Sonya Blesofsky
b. 1978, Boston, United States
Sonya Blesofsky is an installation artist based in Brooklyn New York. Her site-responsive work deals with urban change–how the unfixed nature of the city presents itself as an endless pattern of decline and growth. Architectural decay and structural failure, combined with hyper-accelerated development, create the continuous and cyclical layering of history that serves as her inspiration and source material. Each sculptural artwork she creates is site-specific–literally made from or attached to the space in which it is installed–and is emblematic of the history of that place. Blesofsky works in a direct manner, improvising with materials on-site. Through each architectural intervention, she intends to highlight traces of the past as a way to memorialize what came before, frame the present, and inform the future.

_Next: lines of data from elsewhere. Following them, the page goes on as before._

(* ===== verification/EptTypeChange.v ===== *)
(** * Changing the types of ranges of frames

    Log-dirty mode, with which the dirty pages of a guest are tracked, changes
    the types of whole ranges of frames ([p2m_change_type_range] of [p2m.c]).
    The change is deferred: [ept_change_entry_type_range] marks the entries of
    the range for recalculation, in each table on the way only those that lie
    in the range, and splits superpages that do not; the set of log-dirty
    frames ([Rangeset]) tells the new type when it is recalculated.
    Alternate and nested tables are left out. *)

From S2P Require Import Prelude RbTree RbSpec RbHeap PageInfo XomDomain XomSeal P2mTypes XomGuest MemType Ept Rangeset.

Section types.
Context `{EptEnv}.

(** The way down to the table of level [target], without new tables. *)
Fixpoint range_walk (ret0 : Z) (i target : nat) (m rem : Z) : M ept_p2m (Z * nat * Z * Z) :=
  match i with
  | O => ret (ret0, i, m, rem)
  | S i' =>
      if (i <=? target)%nat then ret (ret0, i, m, rem)
      else
        let! '(r, m', rem') := ept_next_level true m rem i in
        if negb (r =? GUEST_TABLE_NORMAL_PAGE) then ret (r, i, m', rem')
        else range_walk r i' target m' rem'
  end.

(** Mark the [n] entries from [index] on. *)
Fixpoint mark_entries (n : nat) (m index : Z) (target : nat) (rc : Z) : M ept_p2m Z :=
  match n with
  | O => ret rc
  | S n =>
      let! e := tbl_read m index in
      if is_epte_valid e && is_epte_present e && (negb (e_emt e =? MTRR_NUM_TYPES) || negb (e_recalc e)) then
        let! wrc := atomic_write_ept_entry m index (set_recalc true (set_emt MTRR_NUM_TYPES e)) target in
        do! assert (wrc =? 0) in
        mark_entries n m (index + 1) target 1
      else mark_entries n m (index + 1) target rc
  end.

(** The table of level [target] that the walk for the range stands on, after
    splitting the superpage the walk ended at. *)
Definition split_for_range (i target : nat) (m rem : Z) : M ept_p2m (option (Z * Z)) :=
  let index := Z.shiftr rem (Z.of_nat i * EPT_TABLE_ORDER) in
  let! e := tbl_read m index in
  do! assert (is_epte_superpage e) in
  let! '(ok, e1) := ept_split_super_page i e target in
  if negb ok then do! ept_free_entry i e1 in ret None
  else
    let! wrc := atomic_write_ept_entry m index e1 i in
    do! assert (wrc =? 0) in
    let! '(_, i, m, rem) := range_walk GUEST_TABLE_NORMAL_PAGE i target m rem in
    do! assert (i =? target)%nat in
    ret (Some (m, rem)).

Definition ept_invalidate_emt_range (target : nat) (first_gfn last_gfn : Z) : M ept_p2m Z :=
  let! root := gets ept_mfn in
  let! '(r, i, m, rem) := range_walk GUEST_TABLE_NORMAL_PAGE wl target root first_gfn in
  if (target <? i)%nat && (r =? GUEST_TABLE_MAP_FAILED) then ret 0
  else
    let! place := (if (target <? i)%nat then split_for_range i target m rem else ret (Some (m, rem))) in
    match place with
    | None => ret (- ENOMEM)
    | Some (m, rem) =>
        let shift := Z.of_nat target * EPT_TABLE_ORDER in
        let index := Z.shiftr rem shift in
        let last := Z.land (Z.shiftr last_gfn shift) (Z.of_nat EPT_PAGETABLE_ENTRIES - 1) in
        mark_entries (Z.to_nat (last - index + 1)) m index target 0
    end.

(** The range [first, last] by levels: [inv] does the part that fills no table
    of the next level, from both ends, until nothing is left. *)
Fixpoint range_levels {St} (inv : nat -> Z -> Z -> M St Z) (fuel i : nat) (mask first last rc sync : Z) : M St (Z * Z) :=
  if (wl <? i)%nat then ret (rc, sync)
  else
    match fuel with
    | O => ub
    | S fuel =>
        if negb (Z.land first mask =? 0) then
          let end_gfn := Z.min (Z.lor first mask) last in
          let! rc := inv i first end_gfn in
          let sync := Z.lor sync rc in
          if (rc <? 0) || (last <=? end_gfn) then ret (rc, sync)
          else range_levels inv fuel i mask (end_gfn + 1) last rc sync
        else if negb (Z.land last mask =? mask) then
          let start_gfn := Z.max first (Z.land last (Z.lnot mask)) in
          let! rc := inv i start_gfn last in
          let sync := Z.lor sync rc in
          if (rc <? 0) || (start_gfn <=? first) then ret (rc, sync)
          else range_levels inv fuel i mask first (start_gfn - 1) rc sync
        else range_levels inv fuel (i + 1) (Z.lor mask (Z.shiftl mask EPT_TABLE_ORDER)) first last rc sync
    end.

(** Each level takes at most three turns. *)
Definition levels_fuel : nat := 3 * (wl + 1).

Definition ept_change_entry_type_range (first_gfn last_gfn : Z) : M ept_p2m Z :=
  let! mfn := gets ept_mfn in
  if mfn =? 0 then ret (- EINVAL)
  else
    let! '(rc, sync) := range_levels ept_invalidate_emt_range levels_fuel 0 (Z.shiftl 1 EPT_TABLE_ORDER - 1) first_gfn last_gfn 0 0 in
    do! (if negb (sync =? 0) then ept_sync_domain else ret tt) in
    ret (if rc <? 0 then rc else 0).

Definition ept_change_entry_type_global : M ept_p2m unit :=
  let! mfn := gets ept_mfn in
  if mfn =? 0 then ret tt
  else
    let! changed := ept_invalidate_emt_subtree mfn true wl in
    if changed : bool then ept_sync_domain else ret tt.

End types.

(** ** Log-dirty frames *)

(** The p2m table, [logdirty_ranges], and whether the domain was crashed. *)
Record ld_p2m := LdP2m { ld_ept : ept_p2m; ld_ranges : rangeset; ld_crashed : bool }.

Definition on_ept {A} (m : M ept_p2m A) : M ld_p2m A :=
  fun d => match m (ld_ept d) with Some (a, s) => Some (a, LdP2m s (ld_ranges d) (ld_crashed d)) | None => None end.
Definition on_ranges {A} (m : M rangeset A) : M ld_p2m A :=
  fun d => match m (ld_ranges d) with Some (a, r) => Some (a, LdP2m (ld_ept d) r (ld_crashed d)) | None => None end.
Definition domain_crash : M ld_p2m unit := modify (fun d => LdP2m (ld_ept d) (ld_ranges d) true).

Section change.
Context `{EptEnv, Xmalloc}.

(** The type of the frames from [start] up to [end_exclusive]; [host_max] is
    [max_mapped_pfn] of the host's table, and [altp2m] tells whether the table
    is an alternate one. *)
Definition change_type_range (host_max : Z) (altp2m : bool) (start end_exclusive ot nt : Z) : M ld_p2m unit :=
  let! max_pfn := on_ept (gets pt_max) in
  let last := u64 (end_exclusive - 1) in
  let last := if host_max <? last then host_max else last in
  if last <? start then ret tt
  else
    let invalidate_end := if altp2m : bool then Z.min last max_pfn else last in
    let! rc := (if start <? invalidate_end then
                  do! assert (invalidate_end <=? max_pfn) in
                  let! rc := (if (start =? 0) && (invalidate_end =? max_pfn)
                              then do! on_ept ept_change_entry_type_global in ret 0
                              else on_ept (ept_change_entry_type_range start invalidate_end)) in
                  do! (if negb (rc =? 0) then domain_crash else ret tt) in
                  ret rc
                else ret 0) in
    let! rc := (if nt =? p2m_ram_rw then
                  if ot =? p2m_ram_logdirty then on_ranges (rangeset_remove_range start last) else ret rc
                else if nt =? p2m_ram_logdirty then
                  if ot =? p2m_ram_rw then on_ranges (rangeset_add_range start last) else ret rc
                else ret rc) in
    if negb (rc =? 0) then domain_crash else ret tt.

(** For a domain without alternate and nested tables. *)
Definition p2m_change_type_range (start end_exclusive ot nt : Z) : M ld_p2m unit :=
  do! assert (negb (ot =? nt)) in
  do! assert (p2m_is_changeable ot && p2m_is_changeable nt) in
  let! max_pfn := on_ept (gets pt_max) in
  change_type_range max_pfn false start end_exclusive ot nt.
End change.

Blesofsky's installations at the MA office come from her 2022 exhibition "Some Nobel Parts" at Spencer Brownstone Gallery in New York. At the exhibition, Blesofsky erected six monumental columns in the gallery. The columns follow the Doric order and appear to be in various degrees of finish. Inner structures are revealed, drips of material remain, and equally monumental blades used to carve such forms are left standing in position. A portion of gallery walls were also covered by plaster molding in the Georgian style (commonly used in official US government buildings and later called the Federal style). Despite their scale and complete exposure of the process of their creation, the stark contrast between architectural styles of the sculpture and space is pronounced, appearing as if they were transported from a Roman atrium or Monticello. Like many urban renovations and development, Blesofsky’s creations appear to disrupt the formerly dominant architectural narrative of the space and locale.


Blesofsky received her MFA from the San Francisco Art Institute and BA from UC Santa Cruz. She has received numerous residencies and fellowships, including at Urban Glass, the Museum of Arts and Design, California Legion of Honor, Smack Mellon, Vermont Studio Center, Iaspis Konstnarsnamden, and MacDowell Colony. Blesofsky’s work has been shown at galleries throughout New York and the United States and has been reviewed in The Village Voice, San Francisco Chronicle, New York Times, The Brooklyn Rail and ArtForum. Blesofsky was recently awarded a Fellowship from the New York Foundation for the Arts. She currently teaches sculpture at Purchase College, The Jewish Museum, and Parsons The Newschool, and works with private students.